Keeping your employees and customers safe should be your number one priority. Sturdy locks, alarm systems, and security cameras are all crime deterrents that can help keep everyone sage. A “panic button” will allow your employees to call for help at the touch of a button if needed, which offers both practicality and peace of mind. Be sure to train all employees on what to do in the event of a burglary, vandalism, or suspicious persons.

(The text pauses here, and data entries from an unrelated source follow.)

(** [printout] calls [print] exactly when [mode] or [DEBUG] holds. *)
Lemma printout_run s mode env d out log :
  printout s mode env (mkState d out log)
  = if mode || d then print s env (mkState d out log)
    else (Return tt, mkState d out log).
Proof.
  unfold printout, bind, get_DEBUG, ret. cbn [DEBUG].
  destruct (mode || d); reflexivity.
Qed.

Lemma printout_ok s mode env d out log :
  no_surrogates s = true ->
  printout s mode env (mkState d out log)
  = (Return tt, mkState d (out ++ shown mode d s) log).
Proof.
  intros H. rewrite printout_run. unfold shown.
  destruct (mode || d); [apply print_ok, H |].
  rewrite List.app_nil_r. reflexivity.
Qed.

Lemma get_pr_data_run c env d out log :
  get_pr_data (str_of_int (pr_number c)) (repo_ownr c) (repo_name c)
    (gh_token c) env (mkState d out log)
  = (match net env log (pr_request c) with
     | Some r =>
         if status_code r =? 200 then Return r
         else Raise (Exception (error_prefix InGetPrData
                                ++ str_of_int (status_code r)))
     | None => Raise RequestException
     end,
     mkState d out
       (log ++ [mkExchange InGetPrData (pr_request c)
                  (net env log (pr_request c))])).
Proof.
  unfold get_pr_data, bind, requests_get, raise, lift, ret.
  cbn [DEBUG stdout http_log]. fold (pr_request c).
  destruct (net env log (pr_request c)) as [r |]; [| reflexivity].
  destruct (status_code r =? 200); reflexivity.
Qed.

End Run.

Module Stages.
Import Run.
#[local] Opaque lit str_of_int str_of_bool.

Lemma tab_printable s : no_surrogates (TAB ++ s) = no_surrogates s.
Proof. reflexivity. Qed.

Lemma review_metadata_run c env d log b :
  let answer := net env log (pr_request c) in
  fetch_trace (only InGetPrData) (metadata_result (py_repr env) c b d answer)
    (metadata_exchange env c log) /\
  forall out,
    review_metadata (set_verbose b c) env (mkState d out log)
    = (metadata_result (py_repr env) c b d answer,
       mkState d (out ++ printed (metadata_lines (py_repr env) c b d answer))
         (log ++ metadata_exchange env c log)).
Proof.
  unfold review_metadata, metadata_result, metadata_lines, metadata_exchange,
    metadata_outcome.
  cbn [set_verbose review_title review_body verbose pr_number repo_ownr
       repo_name gh_token]. cbv zeta.
  destruct (review_title c || review_body c) eqn:Hany.
  2:{ split.
      - apply trace_nil. discriminate.
      - intros out. rewrite !List.app_nil_r. reflexivity. }
  set (ex := mkExchange InGetPrData (pr_request c) (net env log (pr_request c))).
  assert (Hclean : forall resp, net env log (pr_request c) = Some resp ->
                     (status_code resp =? 200) = true ->
                     Forall (clean (only InGetPrData)) [ex]).
  { intros resp Hn Hs. repeat constructor;
      unfold failure_message, ex; cbn; rewrite ?Hn, ?Hs; reflexivity. }
  destruct (net env log (pr_request c)) as [resp |] eqn:Hnet.
  2:{ split.
      - apply trace_clean; [discriminate |]. repeat constructor.
      - intros out. unfold bind. rewrite get_pr_data_run, Hnet.
        rewrite List.app_nil_r. reflexivity. }
  destruct (status_code resp =? 200) eqn:Hst.
  2:{ split.
      - apply (trace_abort _ [] ex); [constructor | reflexivity |].
        unfold failure_message, ex. cbn. rewrite Hst. reflexivity.
      - intros out. unfold bind. rewrite get_pr_data_run, Hnet, Hst.
        rewrite List.app_nil_r. reflexivity. }
  specialize (Hclean resp eq_refl Hst).
  unfold title_and_body.
  destruct (response_json resp) as [pr_data | e | code] eqn:Hjson; cbn [rbind];
    [| | exfalso; eapply of_option_no_exit; exact Hjson].
  2:{ split; [apply trace_clean; [discriminate | exact Hclean] |].
      intros out. unfold bind, lift.
      rewrite get_pr_data_run, Hnet, Hst, Hjson, List.app_nil_r. reflexivity. }
  destruct (getitem pr_data (lit "title")) as [pr_title | e | code] eqn:Ht;
    cbn [rbind]; [| | exfalso; eapply getitem_no_exit; exact Ht].
  2:{ split; [apply trace_clean; [discriminate | exact Hclean] |].
      intros out. unfold bind, lift.
      rewrite get_pr_data_run, Hnet, Hst, Hjson, Ht, List.app_nil_r.
      reflexivity. }
  destruct (getitem pr_data (lit "body")) as [pr_body | e | code] eqn:Hb;
    cbn [rbind]; [| | exfalso; eapply getitem_no_exit; exact Hb].
  2:{ split; [apply trace_clean; [discriminate | exact Hclean] |].
      intros out. unfold bind, lift.
      rewrite get_pr_data_run, Hnet, Hst, Hjson, Ht, Hb, List.app_nil_r.
      reflexivity. }
  split.
  { apply trace_clean; [| exact Hclean].
    intros code. destruct (forallb no_surrogates _); discriminate. }
  intros out. unfold bind at 1. rewrite get_pr_data_run, Hnet, Hst.
  unfold bind, lift, format, ret. rewrite Hjson, Ht, Hb. cbv beta iota.
  unfold shown.
  destruct (no_surrogates (py_str (py_repr env) pr_title)) eqn:HT;
    destruct (no_surrogates (py_str (py_repr env) pr_body)) eqn:HB;
    destruct (review_title c), (review_body c), (b || d) eqn:Hshow;
    cbn [app forallb printed andb];
    rewrite ?lit_printable, ?tab_printable, ?HT, ?HB; cbn [andb printed];
    repeat (rewrite printout_run, ?Hshow, ?print_run;
            rewrite ?lit_printable, ?tab_printable, ?HT, ?HB;
            cbv beta iota);
    rewrite ?List.app_nil_r, <- ?List.app_assoc; reflexivity.
Qed.

Lemma review_files_run c env d log :
  exists r new,
    fetch_trace retrieval_site r new /\
    (review_diffs c = true -> new <> []) /\
    forall b out,
      review_files (set_verbose b c) env (mkState d out log)
      = (r, mkState d (out ++ files_lines c b d) (log ++ new)).
Proof.
  unfold review_files, files_lines.
  cbn [set_verbose review_diffs verbose pr_number repo_ownr repo_name gh_token].
  destruct (review_diffs c).
  - destruct (get_pr_file_list_run (str_of_int (pr_number c)) (repo_ownr c)
                (repo_name c) (gh_token c) env log)
      as (res & tail & Htrace & Hrun).
    cbv zeta in Htrace, Hrun.
    destruct res as [files | e | code].
    + eexists (Return tt), _. split; [| split].
      * apply trace_clean; [discriminate |].
        eapply trace_return. exact Htrace.
      * discriminate.
      * intros b out. unfold bind.
        rewrite (printout_ok _ _ _ _ _ _ (lit_printable _)), Hrun.
        apply for_each_pass.
    + eexists (Raise e), _. split; [| split].
      * eapply trace_raise. exact Htrace.
      * discriminate.
      * intros b out. unfold bind.
        rewrite (printout_ok _ _ _ _ _ _ (lit_printable _)), Hrun. reflexivity.
    + exfalso. eapply trace_no_exit; [exact Htrace | reflexivity].
  - exists (Return tt), []. split; [| split].
    + apply trace_nil. discriminate.
    + discriminate.
    + intros b out. rewrite !List.app_nil_r. reflexivity.
Qed.


(** The two network stages for every value of [verbose] at once: the
    diff stage, when it is reached, ends the same way for all of them. *)
Lemma fetch_stages_shared c env d log :
  let answer := net env log (pr_request c) in
  exists r2 new2,
    fetch_trace retrieval_site r2 new2 /\
    (review_diffs c = true -> new2 <> []) /\
    forall b out,
      fetch_stages (set_verbose b c) env (mkState d out log)
      = (stage_result (metadata_result (py_repr env) c b d answer) r2,
         mkState d (out ++ stage_lines (py_repr env) c b d answer)
           (log ++ stage_exchanges
                     (metadata_result (py_repr env) c b d answer)
                     (metadata_exchange env c log) new2)).
Proof.
  cbv zeta.
  destruct (review_files_run c env d (log ++ metadata_exchange env c log))
    as (r2 & new2 & Htrace2 & Hnonempty & Hrun2).
  exists r2, new2. split; [exact Htrace2 | split; [exact Hnonempty |]].
  intros b out. unfold fetch_stages, bind.
  destruct (review_metadata_run c env d log b) as [_ Hrun1].
  cbv zeta in Hrun1. rewrite Hrun1.
  unfold stage_result, stage_lines, stage_exchanges.
  destruct (metadata_result (py_repr env) c b d (net env log (pr_request c)))
    as [[] | e | code].
  - rewrite Hrun2, <- !List.app_assoc. reflexivity.
  - rewrite !List.app_nil_r. reflexivity.
  - rewrite !List.app_nil_r. reflexivity.
Qed.

Lemma metadata_result_skipped repr c mode d answer :
  review_title c || review_body c = false ->
  metadata_result repr c mode d answer = Return tt.
Proof.
  intros H. unfold metadata_result, metadata_lines, metadata_outcome.
  rewrite H. reflexivity.
Qed.

Lemma retrieval_not_metadata (r : result unit) new :
  fetch_trace retrieval_site r new -> metadata_fetches new = [].
Proof.
  intros H%trace_sites. induction H as [| e new He _ IH]; [reflexivity |].
  unfold metadata_fetches in *. cbn [filter]. unfold is_metadata_fetch.
  destruct (ex_site e); [discriminate | exact IH | exact IH].
Qed.

Lemma metadata_exchange_filter env c log :
  metadata_fetches (metadata_exchange env c log) = metadata_exchange env c log.
Proof.
  unfold metadata_exchange. destruct (review_title c || review_body c);
    reflexivity.
Qed.

(** What the exchanges of the two stages look like. *)
Lemma stage_exchanges_trace c env d log b r2 new2 :
  let m := metadata_result (py_repr env) c b d (net env log (pr_request c)) in
  let new := stage_exchanges m (metadata_exchange env c log) new2 in
  fetch_trace retrieval_site r2 new2 ->
  (review_diffs c = true -> new2 <> []) ->
  fetch_trace any_site (stage_result m r2) new /\
  metadata_fetches new = metadata_exchange env c log /\
  (exists tail, new = metadata_exchange env c log ++ tail) /\
  (review_title c || review_body c || review_diffs c = true -> new <> []).
Proof.
  cbv zeta. intros Htrace2 Hnonempty.
  destruct (review_metadata_run c env d log b) as [Hmeta _].
  cbv zeta in Hmeta.
  assert (Hsome : review_title c || review_body c = true ->
                  metadata_exchange env c log <> []).
  { unfold metadata_exchange. intros ->. discriminate. }
  unfold stage_result, stage_exchanges.
  destruct (metadata_result (py_repr env) c b d (net env log (pr_request c)))
    as [[] | e | code] eqn:Hm.
  - split; [| split; [| split]].
    + eapply trace_app.
      * eapply trace_weaken; [| exact Hmeta]. reflexivity.
      * eapply trace_weaken; [| exact Htrace2]. reflexivity.
    + unfold metadata_fetches. rewrite filter_app.
      fold (metadata_fetches (metadata_exchange env c log)).
      fold (metadata_fetches new2).
      rewrite metadata_exchange_filter, (retrieval_not_metadata r2 new2 Htrace2).
      apply List.app_nil_r.
    + exists new2. reflexivity.
    + intros Hon Hnil. apply app_eq_nil in Hnil as [Hnil1 Hnil2].
      destruct (review_title c || review_body c) eqn:Hany.
      * apply Hsome; [reflexivity | exact Hnil1].
      * cbn [orb] in Hon. apply Hnonempty; assumption.
  - rewrite List.app_nil_r. split; [| split; [| split]].
    + eapply trace_weaken; [| exact Hmeta]. reflexivity.
    + apply metadata_exchange_filter.
    + exists []. symmetry. apply List.app_nil_r.
    + intros _. apply Hsome.
      destruct (review_title c || review_body c) eqn:Hany; [reflexivity |].
      rewrite (metadata_result_skipped _ _ _ _ _ Hany) in Hm. discriminate.
  - exfalso. eapply trace_no_exit; [exact Hmeta | reflexivity].
Qed.

(** From the start of [main] to the check of the limits. *)
Lemma main_run env c :
  run_main env c =
  if max_input_tokens c >? max_tokens c then
    (Exit 1, mkState (debug c) (prelude c ++ [error_line]) [])
  else
    fetch_stages c env
      (mkState (debug c)
         (prelude c
          ++ (if max_input_tokens c =? max_tokens c then [warn_line] else []))
         []).
Proof.
  unfold run_main. rewrite main_stages. unfold initial_state, prelude.
  unfold bind at 1. unfold set_DEBUG at 1. cbn [DEBUG stdout http_log].
  unfold bind at 1. unfold print_script_signature. fold (banner c).
  rewrite (printout_ok _ _ _ _ _ _ (banner_printable c)). cbn [app].
  unfold bind at 1.
  assert (Hdump : forall out,
            (if debug c
             then fold_right (fun s k => print s ;; k) (print NL)
                    (removelast (dump_lines c))
             else ret tt) env (mkState (debug c) out [])
            = (Return tt,
               mkState (debug c)
                 (out ++ (if debug c then dump_lines c else [])) [])).
  { intros out. destruct (debug c).
    - pose proof (dump_lines_printable c) as Hall.
      unfold dump_lines in *. cbn [forallb] in Hall.
      repeat (apply andb_true_iff in Hall as [? Hall]).
      unfold removelast, fold_right, bind.
      repeat (rewrite print_ok by assumption).
      rewrite ?print_ok by reflexivity.
      rewrite <- !List.app_assoc. reflexivity.
    - rewrite List.app_nil_r. reflexivity. }
  rewrite Hdump. unfold bind at 1.
  destruct (max_input_tokens c >? max_tokens c).
  - unfold bind, exit, lift. rewrite (print_ok _ _ _ _ _ error_line_printable).
    reflexivity.
  - unfold ret at 1. unfold bind at 1.
    destruct (max_input_tokens c =? max_tokens c).
    + rewrite (print_ok _ _ _ _ _ warn_line_printable).
      rewrite <- !List.app_assoc. reflexivity.
    + unfold ret at 1. rewrite List.app_nil_r. reflexivity.
Qed.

2. Focus on Layout & Cleanliness

Keeping your storefront and internal displays immaculate is a good way to help prevent theft and vandalism. Broken signage, dirty windows, graffiti, and other signs of neglect attract crime, and a disorganized interior makes it easier for shoplifters to escape undetected. Keep everything clean, well-lit, and in good repair. Mirrors can make it easier for your employees to detect shoplifting, and a smart layout can prevent “blind spots” shoplifters use to stash away goods. Keeping your front windows clear and unobstructed will deter criminals, since it’s easier to see what’s going on inside.

3. Get to Know Your Neighbors

Neighbors can be a fantastic ally when it comes to preventing crime in your neighborhood. Some small business communities have set up a formal “watch” while others just know to keep an eye out for suspicious activity. Your neighboring businesses might notice something you miss and vice versa. Having these kinds of relationships keeps everyone safer.

You should also pay attention to what’s happening in your neighborhood. If you notice a large number of homeless people, see if there’s any way you and the small businesses around you can help. About one third of the homeless population suffers from untreated mental illness, and helping out wherever you can assists individuals affected by homelessness and mental illnesses and makes the neighborhood as a whole safer and more supportive.

4. Don’t Follow Patterns

It’s always safest to keep only small amounts of cash on hand and to use a timed safe as a theft deterrent. When you make deposits at the bank, do so at different times of day, so that anyone who might be trying to learn your habits won’t be able to tell when you’re planning to take cash out of the safe.

5. Vet Your Employees

It’s an unfortunate truth that employees often engage in theft and other illegal activities. While it’s not possible to prevent every instance of internal criminal behavior, there are some steps you can take. First, vet each of your new employees carefully, performing a background check and looking into their digital history. You should also have clear policies and expectations, and be consistent about enforcing them.

6. Engage with Law Enforcement

These days, law enforcement has more information than ever when it comes to crime trends and statistics. If you haven’t already, get in touch with your local law enforcement agency to get advice for preventing crime at your business and how to respond should a robbery occur.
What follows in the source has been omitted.